Input matrix of dimension n * p; each of the n rows is an observation vector of p variables. The intercept should be included in the first column as (1,...,1). If not, it is added.
Y
Response variable of length n.
maxordre
Number of variables to be ordered. Default is min(n/2-1,p/2-1).
ordre
Several possible algorithms to order the variables, ordre=c("bolasso","pval","pval_hd","FR"). "bolasso" uses the dyadic algorithm with the Bolasso technique dyadiqueordre, "pval" uses the p-values obtained with a regression on the full set of variables (only when p<n), "pval_hd" uses marginal regression, "FR" uses Forward Regression. Default is "bolasso".
var_nonselect
Number of variables that don't undergo feature selection.
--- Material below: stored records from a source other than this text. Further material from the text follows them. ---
(** The same record with the title changed to "B". *)
Definition retitled1 : Blog.BlogPost :=
  {| Blog.id := Num 1; Blog.title := "B"; Blog.excerpt := "x";
     Blog.content := "body"; Blog.blogURL := "https://example.org/a";
     Blog.authorName := "Asha"; Blog.authorBio := "rider";
     Blog.authorAvatar := "a.png"; Blog.tags := ["trees"; "rides"];
     Blog.image := "cover.png"; Blog.readTime := "4 min";
     Blog.featured := true; Blog.status := "published";
     Blog.category := "news"; Blog.date := "2024-01-05";
     Blog.createdAt := "2024-01-05T10:00:00.000Z";
     Blog.updatedAt := "2024-01-06T11:30:00.000Z" |}.

(** A record whose id is not in the sheet. *)
Definition fresh7 : Blog.BlogPost :=
  {| Blog.id := Num 7; Blog.title := "River clean-up"; Blog.excerpt := "z";
     Blog.content := ""; Blog.blogURL := ""; Blog.authorName := "Ravi";
     Blog.authorBio := ""; Blog.authorAvatar := ""; Blog.tags := ["river"];
     Blog.image := ""; Blog.readTime := "2 min"; Blog.featured := false;
     Blog.status := "draft"; Blog.category := ""; Blog.date := "2020-01-01";
     Blog.createdAt := "2020-01-01T00:00:00.000Z";
     Blog.updatedAt := "2020-01-02T00:00:00.000Z" |}.

(** An argument of [addSingleBlog]. *)
Definition input : Blog.BlogInput :=
  {| Blog.in_title := "River clean-up"; Blog.in_excerpt := "z";
     Blog.in_content := ""; Blog.in_blogURL := ""; Blog.in_authorName := "Ravi";
     Blog.in_authorBio := ""; Blog.in_authorAvatar := ""; Blog.in_tags := ["river"];
     Blog.in_image := ""; Blog.in_readTime := "2 min"; Blog.in_featured := false;
     Blog.in_status := "draft"; Blog.in_category := ""; Blog.in_date := "2020-01-01" |}.

(** The same with the title of the stored record, in upper case. *)
Definition inputSameTitle : Blog.BlogInput :=
  {| Blog.in_title := "SECOND"; Blog.in_excerpt := "z";
     Blog.in_content := ""; Blog.in_blogURL := ""; Blog.in_authorName := "Ravi";
     Blog.in_authorBio := ""; Blog.in_authorAvatar := ""; Blog.in_tags := ["river"];
     Blog.in_image := ""; Blog.in_readTime := "2 min"; Blog.in_featured := false;
     Blog.in_status := "draft"; Blog.in_category := ""; Blog.in_date := "2020-01-01" |}.

(** The sample world with the one data row of the title scenario. *)
Definition oneRowWorld : World :=
  {| store := {| blogGrid := [blogHeader; blogRow1]; driveGrid := [driveHeader] |};
     service := sampleService;
     clock := sampleClock;
     reads := 0;
     requests := [] |}.

(** Modelled from the spec: [lib/driveSheetHeaders.ts] is not among the
    sources; the specification describes its validation as presence checks
    for title, location, date, organizer and contact email. *)
Definition validateRequired (driveData : Drive.DriveData) : option string :=
  if forallb (fun k => truthy (Drive.prop driveData k))
       ["title"; "location"; "date"; "organizer"; "contactEmail"]
  then None
  else Some "Missing required fields".

(** A validation that accepts every object. *)
Definition validateAny (driveData : Drive.DriveData) : option string := None.

(** An argument of [addDrive]: no id, no timestamps. *)
Definition driveInput : Drive.DriveData :=
  list_to_map
    [ ("title", VStr "Lake ride"); ("location", VStr "Udaipur");
      ("date", VStr "2025-04-01"); ("organizer", VStr "Lake Riders");
      ("contactEmail", VStr "lake@example.org") ].


(** Three drives the banner shows, and the third one with its location
    cleared. *)
Definition ride (title location : string) : Drive.DriveData :=
  list_to_map
    [ ("title", VStr title); ("location", VStr location);
      ("date", VStr "2025-05-01"); ("status", VStr "upcoming");
      ("registrationOpen", VBool true) ].

Definition ride1 : Drive.DriveData := ride "Coast ride" "Goa".
Definition ride2 : Drive.DriveData := ride "Hill ride" "Pune".
Definition ride3 : Drive.DriveData := ride "Lake ride" "Udaipur".
Definition ride3NoLocation : Drive.DriveData := ride "Lake ride" "".

(** The banner mounted on three cached drives; a tick; the admin panel
    stores and announces the list with the location of the third drive
    cleared; a tick. *)
Definition bannerTrace : list Banner.Event :=
  [ Banner.Tick;
    Banner.StorageWrite (Some [ride1; ride2; ride3NoLocation]);
    Banner.AdminDataUpdate "currentDrives" [ride1; ride2; ride3NoLocation];
    Banner.Tick ].

(** The world after [n] readings of the clock. *)
Definition after (w : World) (n : nat) : World :=
  {| store := store w; service := service w; clock := clock w;
     reads := (reads w + n)%nat; requests := requests w |}.

(** What the two list operations return in the sample world. *)
Definition blogs : list Blog.BlogPost :=
  match fst (Blog.readBlogFromSheet world) with
  | Return l => l
  | Throw _ => []
  end.

Definition drives : list Drive.DriveData :=
  match fst (Drive.getAllDrives world) with
  | Return l => l
  | Throw _ => []
  end.

(** A partial update without the required fields. *)
Definition partialPatch : Drive.DriveData :=
  list_to_map [ ("participants", VNum (Num 35)) ].



(** A session of the banner: a tick, a save of two drives, a tick, a click
    on the second dot. *)
Definition session : list SessionEvent :=
  [ TimerTick; AdminSave [ride1; ride2]; TimerTick; DotClick 1 ].

End Sample.


(** The reading of "every new record of the upsert gets the id max existing
    + 1 and a fresh creation timestamp": the row appended for an incoming
    record whose id is not in a non-empty sheet starts with that id and
    carries the time of the call as createdAt. *)
Definition upsert_assigns_fresh_id : Prop :=
  forall w existing w1 blog,
    Blog.readBlogFromSheet w = (Return existing, w1) ->
    existing <> [] ->
    toString (Blog.id blog) ∉ Blog.existingIds existing ->
    exists row,
      requests (snd (Blog.writeBlogToSheet [blog] w))
      = requests w ++ [ValuesAppend BlogTab [row]]
      /\ row !! 0%nat = Some (VNum (add_number (Math_max (map Blog.id existing)) 1))
      /\ exists n, (reads w <= n)%nat
                   /\ row !! 15%nat = Some (VStr (toISOString (clock w n))).

(** * Properties *)

(** ** Facts about the primitives *)

Example Number_ex1 : Number " 42 " = Num 42.
Proof. reflexivity. Qed.
Example Number_ex2 : Number "" = Num 0 /\ Number "abc" = NaN /\ Number "-7" = Num (-7) /\ Number "-" = NaN.
Proof. repeat split; reflexivity. Qed.
Example Number_ex3 :
  Number "0x1f" = Num 31 /\ Number " 0B11 " = Num 3 /\ Number "0o17" = Num 15
  /\ Number "0x" = NaN /\ Number "-0x1f" = NaN /\ Number "0x1g" = NaN
  /\ Number "0" = Num 0 /\ Number "007" = Num 7.
Proof. repeat split; reflexivity. Qed.
Example parseInt_ex : parseInt "12abc" = Num 12 /\ parseInt "abc" = NaN /\ parseInt "007" = Num 7.
Proof. repeat split; reflexivity. Qed.
Example parseInt_ex2 :
  parseInt "0x1f" = Num 31 /\ parseInt " -0X1Fz" = Num (-31) /\ parseInt "0x" = NaN
  /\ parseInt "0b11" = Num 0 /\ parseInt "1.5" = Num 1 /\ parseInt "-" = NaN.
Proof. repeat split; reflexivity. Qed.
Example toString_ex : toString (Num 1205) = "1205" /\ toString (Num (-3)) = "-3".
Proof. repeat split; reflexivity. Qed.
Example split_ex : split "," "a, b,,c" = ["a"; " b"; ""; "c"] /\ split "," "" = [""].
Proof. repeat split; reflexivity. Qed.
Example trim_ex : trim "  a b  " = "a b" /\ trim "   " = "".
Proof. repeat split; reflexivity. Qed.
Example join_ex : join ", " ["a"; "b"; "c"] = "a, b, c" /\ join ", " [] = "".
Proof. repeat split; reflexivity. Qed.
(** ** Credentials of the library backend *)

(** X23: [getHTTPAuth] uses the first token that is set, in the order
    GitHub, GitLab, Gitea, Bitbucket: the password it returns is never
    empty, it returns nothing exactly when none of the four is set, the
    user name is [x-access-token] for the first three, and the Bitbucket
    app password with the Bitbucket user name is used only when the three
    others are all unset. *)
Theorem X23_first_token_set_is_the_one_used (env : gmap string string) :
  let github := Getenv env "GHORG_GITHUB_TOKEN" in
  let gitlab := Getenv env "GHORG_GITLAB_TOKEN" in
  let gitea := Getenv env "GHORG_GITEA_TOKEN" in
  let bitbucket := Getenv env "GHORG_BITBUCKET_APP_PASSWORD" in
  (getHTTPAuth env = None <-> github = "" /\ gitlab = "" /\ gitea = "" /\ bitbucket = "")
  /\ (forall auth, getHTTPAuth env = Some auth ->
        Password auth <> ""
        /\ (github <> "" -> auth = mkBasicAuth "x-access-token" github)
        /\ (github = "" -> gitlab <> "" -> auth = mkBasicAuth "x-access-token" gitlab)
        /\ (github = "" -> gitlab = "" -> gitea <> "" ->
            auth = mkBasicAuth "x-access-token" gitea)
        /\ (Username auth <> "x-access-token" ->
            github = "" /\ gitlab = "" /\ gitea = ""
            /\ auth = mkBasicAuth (Getenv env "GHORG_BITBUCKET_USERNAME") bitbucket)).
Proof.
  intros github gitlab gitea bitbucket. subst github gitlab gitea bitbucket.
  unfold getHTTPAuth. cbn [httpAuthLoop String.eqb Ascii.eqb Bool.eqb].
  destruct (String.eqb (Getenv env "GHORG_GITHUB_TOKEN") "") eqn:E1;
    [apply String.eqb_eq in E1 | apply String.eqb_neq in E1];
  (destruct (String.eqb (Getenv env "GHORG_GITLAB_TOKEN") "") eqn:E2;
    [apply String.eqb_eq in E2 | apply String.eqb_neq in E2]);
  (destruct (String.eqb (Getenv env "GHORG_GITEA_TOKEN") "") eqn:E3;
    [apply String.eqb_eq in E3 | apply String.eqb_neq in E3]);
  (destruct (String.eqb (Getenv env "GHORG_BITBUCKET_APP_PASSWORD") "") eqn:E4;
    [apply String.eqb_eq in E4 | apply String.eqb_neq in E4]);
  cbn [negb];
  (split;
   [ split; [intros H; try discriminate H; tauto | intros (? & ? & ? & ?); congruence]
   | intros auth H; try discriminate H; injection H as <-; cbn [Password Username];
     repeat split; try congruence; try tauto; try (intros Hu; now destruct Hu) ]).
Qed.
(** * duplicates: a shallow embedding of duplicates.go

    The program walks a directory tree ([visitFile]), then hashes every
    admitted file on a pool of goroutines ([worker], [computeHashes]) that
    share the [duplicates] index, and finally reports the groups ([main]).

    Sequential code is embedded as functions over the package-level
    variables ([Globals]); a nil dereference is the [Panic] result.  The
    goroutines of [computeHashes] are embedded as a transition function
    [exec] driven by a schedule: one [Action] is one scheduling decision,
    including which ready branch a [select] takes. *)

From Stdlib Require Import ZArith Lia Ascii String.
From stdpp Require Import gmap strings list fin_maps.

Local Open Scope string_scope.
Local Open Scope Z_scope.
Local Open Scope list_scope.

(** ** Values of the Go runtime *)

(** A Go [error] is kept as its message; [None] is the nil error. *)
Definition error := string.

(** A computation that may panic (nil dereference, negative channel size). *)
Inductive Res (A : Type) : Type :=
| Ok (a : A)
| Panic (why : string).
Arguments Ok {A} a.
Arguments Panic {A} why.

Definition bind {A B} (r : Res A) (k : A -> Res B) : Res B :=
  match r with
  | Ok a => k a
  | Panic why => Panic why
  end.

Notation "'let*' x := r 'in' k" := (bind r (fun x => k))
  (at level 10, x name, r at level 100, k at level 200).

(** [int64] arithmetic wraps around. *)
Definition wrap64 (z : Z) : Z := (z + 2 ^ 63) mod 2 ^ 64 - 2 ^ 63.

(** The part of [os.FileInfo] the program reads. *)
Record FileInfo := { Name : string; Size : Z; IsDir : bool }.

(** [type WalkedFile struct { path string; file os.FileInfo }]; the
    interface value [file] may be nil. *)
Record WalkedFile := { path : string; file : option FileInfo }.

(** What [os.Open] followed by [io.Copy] of the whole file gives. *)
Inductive FileData :=
| OpenError (e : error)
| ReadError (e : error)
| Data (bytes : list Byte.byte).
(** The callback when it fires, with room in both queues. *)
Lemma on_contents_changed_fires
    (h : vte_view) (v : vte) (p : plugin) (info : logger_info)
    (col row columns : Z) :
  loggers p !! v = Some info ->
  get_cursor_position h = Ok (Some (col, row)) ->
  (last_row info < row)%Z ->
  get_column_count h = Ok columns ->
  _looks_like_prompt (_get_content h row 0 row columns) = true ->
  full (write_queue p) = false ->
  full (sanitize_queue p) = false ->
  _on_contents_changed h v p =
  (with_loggers (alter (set_last_row row) v)
     match content_to_log
             (_get_content h (Z.max 0 (last_row info)) 0 row columns) with
     | Some chunk =>
         with_sanitize_queue
           (fun q => q ++ [Some (chunk, sanitized_filepath info)])
           (with_write_queue (fun q => q ++ [Some (filepath info, chunk)]) p)
     | None => p
     end,
   Ok tt).
Proof.
  intros Hv Hc Hrow Hcol Hp Hw Hs.
  rewrite on_contents_changed_unfold, Hv, Hc.
  apply Z.leb_gt in Hrow. rewrite Hrow, Hcol. cbv zeta.
  rewrite current_line_test, Hp, start_row_max.
  destruct (_get_content h (Z.max 0 (last_row info)) 0 row columns) as [|c s]
    eqn:E; [reflexivity|]. cbn [is_empty].
  destruct (content_to_log (c :: s)) as [chunk|]; [|reflexivity].
  rewrite enqueue_chunk_unfold, Hw, Hs. reflexivity.
Qed.

(** X9: when the cursor is past the recorded row, on a prompt line, and
    both queues have room, the callback reads the rows from
    [max(0, last_row)] to the cursor row, moves [last_row] to the cursor
    row, and, if any line passes the filter, appends the one chunk to both
    queues: [(filepath, chunk)] to the write queue and
    [(chunk, sanitized_filepath)] to the sanitizer queue; if no line
    passes, only [last_row] moves. *)
Theorem on_contents_changed_logs
    (h : vte_view) (v : vte) (p : plugin) (info : logger_info)
    (col row columns : Z) :
  loggers p !! v = Some info ->
  get_cursor_position h = Ok (Some (col, row)) ->
  (last_row info < row)%Z ->
  get_column_count h = Ok columns ->
  _looks_like_prompt (_get_content h row 0 row columns) = true ->
  full (write_queue p) = false ->
  full (sanitize_queue p) = false ->
  _on_contents_changed h v p =
  (with_loggers (alter (set_last_row row) v)
     match content_to_log
             (_get_content h (Z.max 0 (last_row info)) 0 row columns) with
     | Some chunk =>
         with_sanitize_queue
           (fun q => q ++ [Some (chunk, sanitized_filepath info)])
           (with_write_queue (fun q => q ++ [Some (filepath info, chunk)]) p)
     | None => p
     end,
   Ok tt).
Proof. apply on_contents_changed_fires. Qed.

Lemma on_contents_changed_logs_witness :
  _on_contents_changed example_view 1%nat (example_plugin [] [])
  = (with_loggers (alter (set_last_row 7%Z) 1%nat)
       (with_sanitize_queue
          (fun q => q ++ [Some (PROMPT_TAIL ++ lit " ls" ++ [10] ++ lit "a.txt"
                                ++ [10],
                                sanitized_filepath example_logger)])
          (with_write_queue
             (fun q => q ++ [Some (filepath example_logger,
                                   PROMPT_TAIL ++ lit " ls" ++ [10]
                                   ++ lit "a.txt" ++ [10])])
             (example_plugin [] []))),
     Ok tt).
Proof.
  apply (on_contents_changed_logs example_view 1%nat (example_plugin [] [])
           example_logger 0%Z 7%Z 80%Z);
    try reflexivity.
Defined.

(** X10: over any run of callbacks no session is created or removed, and
    a session keeps its log paths, its identifier, its recorded column and
    its handler; only [last_row] can change. *)
Theorem sessions_fixed (events : list (vte_view * vte)) (p : plugin) (u : vte) :
  match loggers p !! u with
  | None => loggers (run_callbacks events p) !! u = None
  | Some info =>
      exists row,
        loggers (run_callbacks events p) !! u = Some (set_last_row row info)
  end.
Proof.
  revert p. induction events as [|[h v] events IH]; intros p.
  - cbn [run_callbacks]. destruct (loggers p !! u) as [info|]; [|reflexivity].
    exists (last_row info). destruct info; reflexivity.
  - cbn [run_callbacks].
    pose proof (on_contents_changed_record h v p u) as H1.
    specialize (IH (fst (_on_contents_changed h v p))).
    destruct (loggers p !! u) as [info|].
    + destruct H1 as (row & H1 & _). rewrite H1 in IH.
      destruct IH as (row' & IH). exists row'. rewrite IH. reflexivity.
    + rewrite H1 in IH. exact IH.
Qed.

(** X11: a callback for one terminal leaves the session record of every
    other terminal as it is. *)
Theorem other_sessions_untouched (h : vte_view) (v u : vte) (p : plugin) :
  u <> v ->
  loggers (fst (_on_contents_changed h v p)) !! u = loggers p !! u.
Proof.
  intros Hne. pose proof (on_contents_changed_record h v p u) as H.
  destruct (loggers p !! u) as [info|]; [|exact H].
  destruct H as (row & H & Hrow). rewrite H, (Hrow Hne).
  destruct info; reflexivity.
Qed.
They have to be in the first columns of data. Default is 1, the selection is not performed on the intercept.
m
Number of bootstrapped iteration of the Lasso. Only use if the algorithm is set to "bolasso". Default is m=100.
showordre
If showordre=TRUE, show the variables being ordered at each step of the algorithm.
Details
Rank the variables of data taking into account the vector of observations Y and rearrange the input matrix following that order.
Value
data
A list containing:
X - The scaled matrix used in the algorithm, the first column being (1,...,1).
Y - the input response vector
means.X - Vector of means of the input data matrix.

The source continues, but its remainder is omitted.